Monday, December 16, 2013
Imagine John Lennon in Leith
I’m not sure why I bought John Lennon’e “Imagine”. One of those impulses.
Imagine there’s no heaven...
...and I’m back in the cottage just outside St Andrews where we used to live with our friends, Susie and I, and where we first lived together.
It’s easy if you try...
A sister of one of our flatmates was in the late stages of pregnancy and she had come up to stay with us while she had her baby.
No hell below us...
She was a single mum with a somewhat chaotic lifestyle and their mum, who was a very forceful woman and a committed Christian of the most traditionalist kind, had decided that Dorothy would give her baby up for adoption.
Above us only sky...
In those days (the early 70’s) there was still a certain stigma attached to being a single mum, and maybe that was why Dorothy was prevailed upon to give up her child.

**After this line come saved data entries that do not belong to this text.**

Definition refresh_token (env : Env) (s : State) (request : Request)
    : result (Response * State) :=
  match jwt_required JWT_SECRET_KEY true false s (clock env)
          (authorization request) with
  | Rejected e => Ok (jwt_error_response e, s)
  | Verified jwt =>
      let identity := get_jwt_identity jwt in
      let access_token :=
        create_access_token JWT_SECRET_KEY (clock env) (uuid4 env)
          identity false in
      Ok ((jsonify [("access_token", JTok access_token)], 200), s)
  end.

Definition logout (env : Env) (s : State) (request : Request)
    : result (Response * State) :=
  match jwt_required JWT_SECRET_KEY false false s (clock env)
          (authorization request) with
  | Rejected e => Ok (jwt_error_response e, s)
  | Verified jwt =>
      let jti := jti jwt in
      let token_type := type jwt in
      let s := revoke_token s (clock env) jti token_type in
      Ok ((jsonify [("message", JStr "Successfully logged out")], 200), s)
  end.
(** Witness of X2: three turns to the right from a stored level of 500. *)
Lemma dial_event_saves_and_sends_level_witness :
  exists l' d' levels,
    K65Plus.controlDialListener (repeat (Samples.dialReport x01 x00) 3)
      (Samples.wired "static" 2 500) = Some (l', d') /\
    length levels = 3%nat /\
    written (K65Plus.dev d')
      = map (fun level => reportOf x08 cmdBrightness
                            [byte_of_Z level; byte_of_Z (level / 256)])
            levels /\
    storedLevel d' = Some (last levels 500).
Proof.
  destruct (proj1 dial_event_saves_and_sends_level
              (Samples.wired "static" 2 500) _
              (repeat (Samples.dialReport x01 x00) 3) eq_refl eq_refl)
    as (l' & d' & levels & E & Hn & Hw & _ & _ & Hs).
  { exists 5. cbn. lia. }
  exists l', d', levels. repeat apply conj; auto.
Defined.



(** X4. A stored level of 0 is taken for 1000 when the listener starts:
    under the brightness binding the first turn to the left then stores 900,
    and the first turn to the right stores 1000. *)
Theorem dial_stored_zero_starts_at_full :
  (forall (d : K65Plus.Device) (dp : K65Plus.DeviceProfile) (report : list byte),
     K65Plus.deviceProfile d = Some dp ->
     K65Plus.ControlDial dp = 2 ->
     K65Plus.BrightnessLevel dp = 0 ->
     (decrease report ->
      exists l' d',
        K65Plus.controlDialListener [report] d = Some (l', d') /\
        storedLevel d' = Some 900) /\
     (increase report ->
      exists l' d',
        K65Plus.controlDialListener [report] d = Some (l', d') /\
        storedLevel d' = Some 1000))
  /\
  (forall (d : K65PlusW.Device) (dp : K65PlusW.DeviceProfile) (report : list byte),
     K65PlusW.deviceProfile d = Some dp ->
     K65PlusW.ControlDial dp = 2 ->
     K65PlusW.BrightnessLevel dp = 0 ->
     (decrease report ->
      exists l' d',
        K65PlusW.controlDialListener [report] d = Some (l', d') /\
        storedLevelW d' = Some 900) /\
     (increase report ->
      exists l' d',
        K65PlusW.controlDialListener [report] d = Some (l', d') /\
        storedLevelW d' = Some 1000)).
Proof.
  split.
  - intros d dp report Hdp Hcd Hb.
    pose proof (dialStart_wired d dp Hdp) as Es.
    rewrite Hb in Es. cbn [Z.eqb] in Es.
    split; intros Hr.
    + match type of Es with
      | _ = Some (?l0, _) =>
          destruct (dialEvent_decrease_wired report l0 d dp Hdp Hcd eq_refl eq_refl Hr)
            as (l1 & d1 & E1 & Hb1 & _ & Hp1 & _ & _)
      end.
      exists l1, d1. unfold K65Plus.controlDialListener, Go.bind. rewrite Es.
      cbn [K65Plus.dialEvents]. unfold Go.bind. rewrite E1.
      split; [reflexivity|]. unfold storedLevel. rewrite Hp1, Hb1. reflexivity.
    + match type of Es with
      | _ = Some (?l0, _) =>
          destruct (dialEvent_increase_wired report l0 d dp Hdp Hcd eq_refl eq_refl Hr)
            as (l1 & d1 & E1 & Hb1 & _ & Hp1 & _ & _)
      end.
      exists l1, d1. unfold K65Plus.controlDialListener, Go.bind. rewrite Es.
      cbn [K65Plus.dialEvents]. unfold Go.bind. rewrite E1.
      split; [reflexivity|]. unfold storedLevel. rewrite Hp1, Hb1. reflexivity.
  - intros d dp report Hdp Hcd Hb.
    pose proof (dialStart_wireless d dp Hdp) as Es.
    rewrite Hb in Es. cbn [Z.eqb] in Es.
    split; intros Hr.
    + match type of Es with
      | _ = Some (?l0, _) =>
          destruct (dialEvent_decrease_wireless report l0 d dp Hdp Hcd eq_refl eq_refl Hr)
            as (l1 & d1 & E1 & Hb1 & _ & Hp1 & _ & _)
      end.
      exists l1, d1. unfold K65PlusW.controlDialListener, Go.bind. rewrite Es.
      cbn [K65PlusW.dialEvents]. unfold Go.bind. rewrite E1.
      split; [reflexivity|]. unfold storedLevelW. rewrite Hp1, Hb1. reflexivity.
    + match type of Es with
      | _ = Some (?l0, _) =>
          destruct (dialEvent_increase_wireless report l0 d dp Hdp Hcd eq_refl eq_refl Hr)
            as (l1 & d1 & E1 & Hb1 & _ & Hp1 & _ & _)
      end.
      exists l1, d1. unfold K65PlusW.controlDialListener, Go.bind. rewrite Es.
      cbn [K65PlusW.dialEvents]. unfold Go.bind. rewrite E1.
      split; [reflexivity|]. unfold storedLevelW. rewrite Hp1, Hb1. reflexivity.
Qed.

(** Witness of X4: a turn to the left on a profile that stores level 0. *)
Lemma dial_stored_zero_starts_at_full_witness :
  (exists l' d',
     K65Plus.controlDialListener [Samples.dialReport xff x00]
       (Samples.wired "static" 2 0) = Some (l', d') /\
     storedLevel d' = Some 900)
  /\
  (exists l' d',
     K65PlusW.controlDialListener [Samples.dialReport xff x00]
       (Samples.wireless "static" 2 0) = Some (l', d') /\
     storedLevelW d' = Some 900).
Proof.
  split.
  - apply (proj1 (proj1 dial_stored_zero_starts_at_full
                    (Samples.wired "static" 2 0) _
                    (Samples.dialReport xff x00) eq_refl eq_refl eq_refl)).
    reflexivity.
  - apply (proj1 (proj2 dial_stored_zero_starts_at_full
                    (Samples.wireless "static" 2 0) _
                    (Samples.dialReport xff x00) eq_refl eq_refl eq_refl)).
    reflexivity.
Defined.





(** X7. With a profile whose dial binding is neither 1 (volume) nor 2
    (brightness), the listener reads every report and does nothing with it:
    the device, its profile, the log and the outside world are exactly as
    before, and the listener's level and press state are as at its start. *)
Theorem dial_unbound_ignores_reports :
  (forall (d : K65Plus.Device) (dp : K65Plus.DeviceProfile)
          (reports : list (list byte)),
     K65Plus.deviceProfile d = Some dp ->
     K65Plus.ControlDial dp <> 1 ->
     K65Plus.ControlDial dp <> 2 ->
     exists l',
       K65Plus.controlDialListener reports d = Some (l', d) /\
       K65Plus.pv l' = false /\
       K65Plus.brightness l'
         = (if K65Plus.BrightnessLevel dp =? 0 then 1000
            else K65Plus.BrightnessLevel dp))
  /\
  (forall (d : K65PlusW.Device) (dp : K65PlusW.DeviceProfile)
          (reports : list (list byte)),
     K65PlusW.deviceProfile d = Some dp ->
     K65PlusW.ControlDial dp <> 1 ->
     K65PlusW.ControlDial dp <> 2 ->
     exists l',
       K65PlusW.controlDialListener reports d = Some (l', d) /\
       K65PlusW.pv l' = false /\
       K65PlusW.brightness l'
         = (if K65PlusW.BrightnessLevel dp =? 0 then 1000
            else K65PlusW.BrightnessLevel dp)).
Proof.
  split.
  - intros d dp reports Hdp H1 H2.
    pose proof (dialStart_wired d dp Hdp) as Es.
    match type of Es with
    | _ = Some (?l0, _) =>
        destruct (dialEvents_unbound_wired reports l0 d dp Hdp H1 H2 eq_refl)
          as (l' & E & Hb & Hpv)
    end.
    exists l'. unfold K65Plus.controlDialListener, Go.bind. rewrite Es.
    repeat apply conj; auto.
  - intros d dp reports Hdp H1 H2.
    pose proof (dialStart_wireless d dp Hdp) as Es.
    match type of Es with
    | _ = Some (?l0, _) =>
        destruct (dialEvents_unbound_wireless reports l0 d dp Hdp H1 H2 eq_refl)
          as (l' & E & Hb & Hpv)
    end.
    exists l'. unfold K65PlusW.controlDialListener, Go.bind. rewrite Es.
    repeat apply conj; auto.
Qed.

(** Witness of X7: binding 0, a press and a turn. *)
Lemma dial_unbound_witness :
  (exists l',
     K65Plus.controlDialListener
       [Samples.dialReport x00 x02; Samples.dialReport x01 x00]
       (Samples.wired "static" 0 500) = Some (l', Samples.wired "static" 0 500) /\
     K65Plus.pv l' = false /\
     K65Plus.brightness l' = 500)
  /\
  (exists l',
     K65PlusW.controlDialListener
       [Samples.dialReport x00 x02; Samples.dialReport x01 x00]
       (Samples.wireless "static" 0 500) = Some (l', Samples.wireless "static" 0 500) /\
     K65PlusW.pv l' = false /\
     K65PlusW.brightness l' = 500).
Proof.
  split.
  - apply (proj1 dial_unbound_ignores_reports (Samples.wired "static" 0 500) _
             [Samples.dialReport x00 x02; Samples.dialReport x01 x00]
             eq_refl); discriminate.
  - apply (proj2 dial_unbound_ignores_reports (Samples.wireless "static" 0 500) _
             [Samples.dialReport x00 x02; Samples.dialReport x01 x00]
             eq_refl); discriminate.
Defined.

(** ** Single exchanges with the device *)

Import Exchange.

Lemma copyInto_none (dst : list byte) (lo hi : nat) (src : list byte) :
  (length dst < hi)%nat -> copyInto dst lo hi src = None.
Proof.
  intros H. unfold copyInto.
  apply Nat.leb_gt in H. rewrite H, andb_false_r. reflexivity.
Qed.

Lemma read_answered (reply : list byte) :
  copyInto (make bufferSize) 0 (length (make bufferSize)) reply
  = Some (answered reply).
Proof.
  rewrite copyInto_some by lia. unfold answered.
  rewrite length_make, Nat.sub_0_r. cbn [firstn app Nat.add]. f_equal.
  unfold make. rewrite skipn_repeat.
  destruct (Nat.le_gt_cases (length reply) bufferSize) as [H|H].
  - rewrite Nat.min_r by exact H.
    rewrite firstn_all, (firstn_all2 reply) by exact H. reflexivity.
  - rewrite Nat.min_l by lia.
    replace (bufferSize - length reply)%nat with (bufferSize - bufferSize)%nat by lia.
    reflexivity.
Qed.

Lemma length_answered (reply : list byte) : length (answered reply) = bufferSize.
Proof.
  unfold answered. rewrite length_app, length_firstn, repeat_length. lia.
Qed.

Lemma answered_layout (reply : list byte) :
  length (answered reply) = 64%nat /\
  firstn (length reply) (answered reply) = firstn 64 reply /\
  skipn (length reply) (answered reply) = repeat x00 (64 - length reply).
Proof.
  split; [apply length_answered|]. unfold answered, bufferSize.
  destruct (Nat.le_gt_cases (length reply) 64) as [H|H].
  - rewrite (firstn_all2 reply) by exact H.
    rewrite firstn_app, firstn_all, Nat.sub_diag, firstn_O, app_nil_r.
    rewrite skipn_app, skipn_all, Nat.sub_diag. auto.
  - replace (64 - length reply)%nat with 0%nat by lia.
    cbn [repeat]. rewrite app_nil_r. split.
    + apply firstn_all2. rewrite length_firstn. lia.
    + apply skipn_all2. rewrite length_firstn. lia.
Qed.

Lemma snd_nextOutcome (h : HidDevice) : snd (nextOutcome h) = tl (pending h).
Proof. unfold nextOutcome. now destruct (pending h). Qed.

She went off to the local maternity hospital, gave birth, and then came back to stay with us. Without her child; in the deepest distress.
We’d just bought John Lennon’s Imagine and somehow she’d appropriated it, and our record player, and played it endlessly, day and night.
Imagine there’s no countries
It isn’t hard to do...
But actually it was, impossible, because we got so sick of the music and sick of her distress that we lost all empathy for it.
I still have the LP, all worn and scratched and with the glue no longer holding together it’s cover, and those memories, and now this strange electronic presence on my telephone that I’m hearing through headphones on the bus going down to Leith.
Nothing to kill or die for....
And in my head is the news of the conflict between Christian and Muslims in the the Central African Republic, and the systematic rapes in the Congo, and the endless cruelties of the Syrian war
And no religion too
And I’m down in Leith and I’m surrounded by cheque shops and betting shops and pawn shops and money lending shops, looking for a low cost loan you can trust, APR only 281.5%
Imagine no possessions
I wonder if you can
No need for greed or hunger...
And there’s the supermarket where you can donate tins of soup to the food bank and I can’t help thinking that somehow we didn’t imagine hard enough.
A brotherhood of man...
And we dreamed of that, to be sure, but more especially the sisterhood of women, and when we moved from our cottage to our commune on the Fife coast we tried to live it. Tried to create the cracks in capitalism John Holloway now writes about or live, too, as if in the early days of a better nation.
Our beliefs were so strongly about creating a different and better world and we knew change was essential and on its way and we assumed that ours was the direction the change would take.
Thatcherism we didn’t imagine, or the cruelties and injustice it created and which the present government in London perpetuates.
The beggars on the streets: we never imagined we’d see them.
In fact, I’m not sure anything has happened as we imagined. Neither the good things or the bad.
We never imagined a future in which Scotland would be voting for independence; nor did I ever imagine that I would able to live freely as a trans woman.
Especially not that. That was completely beyond my imagination: I was far too sunk in shame.
You may think I’m a dreamer
But I’m not the only one....
Dorothy recovered from her anguish and went back to her home. And became pregnant again. This time she found the strength to keep the baby, and became a loving and caring mother to her child.
I hope one day you’ll join me
And the world will live as one.
We couldn’t join you, dear John Lennon, because someone shot you dead. And the world we live in now is even more ill divided than ever.
And I think of the way the things we imagined would happen didn’t; and the way the things we couldn’t imagine would happen actually did.
And I think of the new life in Dorothy; and the new life in me.